Tea and coffee will be served from 16.45 in the Physics Common Room, Level 8, Blackett Laboratory.
For many centuries we have been using mirrors, lenses and other optical elements to produce scientific instruments that have underpinned a large part of our understanding and discovery in many scientific fields. Most recently though we have developed the devices and techniques to control light dynamically by computer, often in ways that would be unimaginable with the fixed glass optics of the past.
This talk will focus on two key technologies and their applications. First, spatial light modulators allow us to manipulate light using computer generated holograms to shape wavefronts, for applications including super-resolution imaging, optical trapping and metrology of complex surface shapes by interferometry. Second, structured illumination techniques, where patterns of light from emissive displays or even moving masks are projected into imaging systems, enable us to provide stimuli to or extract useful imagery from three-dimensional objects.
Biography
Mark Neil studied Natural Sciences at Cambridge before pursuing his PhD in Optical Information Processing at the Engineering Department there. Moving then to the Department of Engineering Science at Oxford University, he continued his work in optics as a postdoctoral researcher and college lecturer until joining the Photonics Group in the Physics Department at Imperial in 2002.
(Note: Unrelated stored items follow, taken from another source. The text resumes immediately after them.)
(* ===== verification/Block.v ===== *)
(** Disk blocks as arrays of bytes, with little-endian fields (the layout the
    casts of kernel/log.c and kernel/fs.c rely on), and the interface of the
    buffer cache (kernel/bio.c) that the log and the file system use. *)
From S2P Require Import Prelude UserIface.
Local Open Scope Z_scope.

(** * Constants of kernel/param.h and kernel/fs.h *)
Definition BSIZE : nat := 1024.
Definition NBUF : nat := 30.
Definition LOGBLOCKS : nat := 30.
Definition MAXOPBLOCKS : Z := 10.
Definition ROOTDEV : Z := 1.

(** * Little-endian fields *)
Abbreviation block := (list Z).

Fixpoint le_bytes (n : nat) (v : Z) : list Z :=
  match n with
  | O => []
  | S k => v mod 256 :: le_bytes k (v / 256)
  end.

Fixpoint le_value (l : list Z) : Z :=
  match l with
  | [] => 0
  | b :: l' => b + 256 * le_value l'
  end.

(** The [n] bytes at offset [off], and [d] with them replaced by those of [v]. *)
Definition get_le (n off : nat) (d : block) : Z := le_value (take n (drop off d)).
Definition put_le (n off : nat) (v : Z) (d : block) : block :=
  take off d ++ le_bytes n v ++ drop (off + n) d.

Definition zero_block : block := replicate BSIZE 0.

Lemma length_le_bytes n v : length (le_bytes n v) = n.
Proof. revert v. induction n; intros; simpl; auto. Qed.

Lemma le_value_bytes n v : le_value (le_bytes n v) = v mod 256 ^ Z.of_nat n.
Proof.
  revert v. induction n as [|n IH]; intros v; [simpl; by rewrite Z.mod_1_r|].
  replace (Z.of_nat (S n)) with (Z.succ (Z.of_nat n)) by lia.
  rewrite Z.pow_succ_r by lia. simpl. rewrite IH, (Z.rem_mul_r v 256) by lia. done.
Qed.

Lemma le_bytes_is_byte n v : Forall is_byte (le_bytes n v).
Proof.
  revert v. induction n as [|n IH]; intros v; simpl; constructor; [|by apply IH].
  unfold is_byte. apply Z.mod_pos_bound. lia.
Qed.

Lemma le_value_range l : Forall is_byte l -> 0 <= le_value l < 256 ^ Z.of_nat (length l).
Proof.
  induction 1 as [|b l Hb Hl IH]; [simpl; lia|]. simpl length.
  replace (Z.of_nat (S (length l))) with (Z.succ (Z.of_nat (length l))) by lia.
  rewrite Z.pow_succ_r by lia. simpl. unfold is_byte in Hb. nia.
Qed.

Lemma length_put_le n off v d : (off + n <= length d)%nat -> length (put_le n off v d) = length d.
Proof. intros. unfold put_le. rewrite !length_app, length_take, length_le_bytes, length_drop. lia. Qed.

Lemma get_put_le n off v d :
  (off + n <= length d)%nat -> get_le n off (put_le n off v d) = v mod 256 ^ Z.of_nat n.
Proof.
  intros Hd. unfold get_le, put_le. rewrite drop_app_length' by (rewrite length_take; lia).
  rewrite take_app_length' by (by rewrite length_le_bytes). apply le_value_bytes.
Qed.

Lemma lookup_put_le_ne n off v d i :
  (off + n <= length d)%nat -> (i < off \/ off + n <= i)%nat -> put_le n off v d !! i = d !! i.
Proof.
  intros Hd Hi. unfold put_le. destruct (decide (i < off)%nat).
  - rewrite lookup_app_l by (rewrite length_take; lia). apply lookup_take_lt. lia.
  - rewrite lookup_app_r by (rewrite length_take; lia). rewrite length_take, Nat.min_l by lia.
    rewrite lookup_app_r by (rewrite length_le_bytes; lia). rewrite length_le_bytes, lookup_drop.
    f_equal. lia.
Qed.

Lemma get_le_ext n off d d' :
  length d = length d' -> (forall i, (off <= i < off + n)%nat -> d !! i = d' !! i) ->
  get_le n off d = get_le n off d'.
Proof.
  intros Hl Hi. unfold get_le. f_equal. apply list_eq. intros i.
  destruct (decide (i < n)%nat); [|by rewrite !lookup_take_ge by lia].
  rewrite !lookup_take_lt, !lookup_drop by lia. apply Hi. lia.
Qed.

Lemma get_put_le_ne n off v n' off' d :
  (off + n <= length d)%nat -> (off' + n' <= off \/ off + n <= off')%nat ->
  get_le n' off' (put_le n off v d) = get_le n' off' d.
Proof.
  intros Hd Ho. apply get_le_ext; [by apply length_put_le|].
  intros i Hi. apply lookup_put_le_ne; [done|lia].
Qed.

Lemma get_le_range n off d :
  Forall is_byte d -> (off + n <= length d)%nat -> 0 <= get_le n off d < 256 ^ Z.of_nat n.
Proof.
  intros Hb Hd. unfold get_le. pose proof (le_value_range (take n (drop off d))) as Hr.
  rewrite length_take, length_drop, Nat.min_l in Hr by lia.
  by apply Hr, Forall_take, Forall_drop.
Qed.

Lemma put_le_is_byte n off v d : Forall is_byte d -> Forall is_byte (put_le n off v d).
Proof.
  intros Hd. unfold put_le. repeat apply Forall_app_2; [by apply Forall_take|apply le_bytes_is_byte|by apply Forall_drop].
Qed.

(** * The buffer cache as its clients see it *)

(** [content b] is the block as the kernel sees it, cached or not; [disk b] what
    is on the disk; [writes] the block writes the disk has done, in order; [held]
    the buffers this thread has locked; [pins b] how often bpin was applied. *)
Record babs := mkBabs {
  content : Z -> block;
  disk : Z -> block;
  writes : list (Z * block);
  held : gmap nat Z;
  pins : gmap Z nat
}.

Definition pinned (A : babs) (b : Z) : Prop := is_Some (pins A !! b).

(** The blocks that need a buffer. *)
Definition in_use (A : babs) : gset Z := dom (pins A) ∪ map_img (held A).

(** Equal up to extensionality of the contents. *)
Record beq (A A' : babs) : Prop := {
  beq_content : forall b, content A b = content A' b;
  beq_disk : forall b, disk A b = disk A' b;
  beq_writes : writes A = writes A';
  beq_held : held A = held A';
  beq_pins : pins A = pins A'
}.

Definition upd (f : Z -> block) (b : Z) (v : block) : Z -> block :=
  fun x => if decide (x = b) then v else f x.

Definition set_content (b : Z) (v : block) (A : babs) : babs :=
  mkBabs (upd (content A) b v) (disk A) (writes A) (held A) (pins A).
Definition write_disk (b : Z) (A : babs) : babs :=
  mkBabs (content A) (upd (disk A) b (content A b)) (writes A ++ [(b, content A b)]) (held A) (pins A).
Definition set_held (h : gmap nat Z) (A : babs) : babs :=
  mkBabs (content A) (disk A) (writes A) h (pins A).
Definition set_pins (p : gmap Z nat) (A : babs) : babs :=
  mkBabs (content A) (disk A) (writes A) (held A) p.

(** One more, or one fewer, pin of [b]. *)
Definition pin (b : Z) (p : gmap Z nat) : gmap Z nat := <[b := S (default O (p !! b))]> p.
Definition unpin (b : Z) (p : gmap Z nat) : gmap Z nat :=
  match p !! b with
  | Some (S (S k)) => <[b := S k]> p
  | _ => delete b p
  end.

Definition block_ok (d : block) : Prop := length d = BSIZE /\ Forall is_byte d.

Lemma zero_block_ok : block_ok zero_block.
Proof. split; [done|]. apply Forall_replicate. unfold is_byte. lia. Qed.

(** The locks of the buffer cache are not held. *)
Definition buf_free (L : list lock) : Prop := bcache_lock ∉ L /\ forall i, buf_lock i ∉ L.

Class BufCache (B : Type) := {
  bread : Z -> Z -> M B nat;
  (** [b->data], read and written by the holder of the buffer. *)
  bdata : nat -> M B block;
  bstore : nat -> block -> M B unit;
  bblockno : nat -> M B Z;
  bwrite : nat -> M B unit;
  brelse : nat -> M B unit;
  bpin : nat -> M B unit;
  bunpin : nat -> M B unit;
  babs_of : B -> babs;
  bok : B -> Prop;
  bok_block : forall s b, bok s -> block_ok (content (babs_of s) b) /\ block_ok (disk (babs_of s) b);
  bread_spec : forall b L s, let A := babs_of s in
    bok s -> 0 <= b < 2 ^ 32 -> b ∉ (map_img (held A) : gset Z) ->
    b ∈ in_use A \/ (size (in_use A) < NBUF)%nat -> buf_free L ->
    wp (bread ROOTDEV b) L s (fun h s' => bok s' /\ held A !! h = None /\
      beq (babs_of s') (set_held (<[h := b]> (held A)) A));
  bread_full : forall b L s, let A := babs_of s in
    bok s -> b ∉ in_use A -> size (in_use A) = NBUF -> buf_free L ->
    panics (bread ROOTDEV b) L s "bget: no buffers";
  bdata_spec : forall h b L s, bok s -> held (babs_of s) !! h = Some b ->
    wp (bdata h) L s (fun d s' => s' = s /\ d = content (babs_of s) b);
  bblockno_spec : forall h b L s, bok s -> held (babs_of s) !! h = Some b ->
    wp (bblockno h) L s (fun r s' => s' = s /\ r = b);
  bstore_spec : forall h b d L s, bok s -> held (babs_of s) !! h = Some b -> block_ok d ->
    wp (bstore h d) L s (fun _ s' => bok s' /\ beq (babs_of s') (set_content b d (babs_of s)));
  bwrite_spec : forall h b L s, bok s -> held (babs_of s) !! h = Some b -> buf_free L ->
    wp (bwrite h) L s (fun _ s' => bok s' /\ beq (babs_of s') (write_disk b (babs_of s)));
  brelse_spec : forall h b L s, let A := babs_of s in
    bok s -> held A !! h = Some b -> pinned A b \/ content A b = disk A b -> buf_free L ->
    wp (brelse h) L s (fun _ s' => bok s' /\ beq (babs_of s') (set_held (delete h (held A)) A));
  bpin_spec : forall h b L s, let A := babs_of s in
    bok s -> held A !! h = Some b -> (default O (pins A !! b) < NBUF)%nat -> buf_free L ->
    wp (bpin h) L s (fun _ s' => bok s' /\ beq (babs_of s') (set_pins (pin b (pins A)) A));
  bunpin_spec : forall h b L s, let A := babs_of s in
    bok s -> held A !! h = Some b -> pinned A b -> buf_free L ->
    wp (bunpin h) L s (fun _ s' => bok s' /\ beq (babs_of s') (set_pins (unpin b (pins A)) A))
}.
With such a broad academic background it is hardly surprising that he often finds himself working in multidisciplinary projects alongside engineers, medics, chemists and biologists and on problems as diverse as studying the inner workings of cancer cells to manufacturing mirrors for forthcoming generations of extremely large astronomical telescopes. While imaging, microscopy and metrology are the mainstays of his work, underpinning this are technologies that enable the control of light by computer that is now changing how we view the potential applications of optical systems.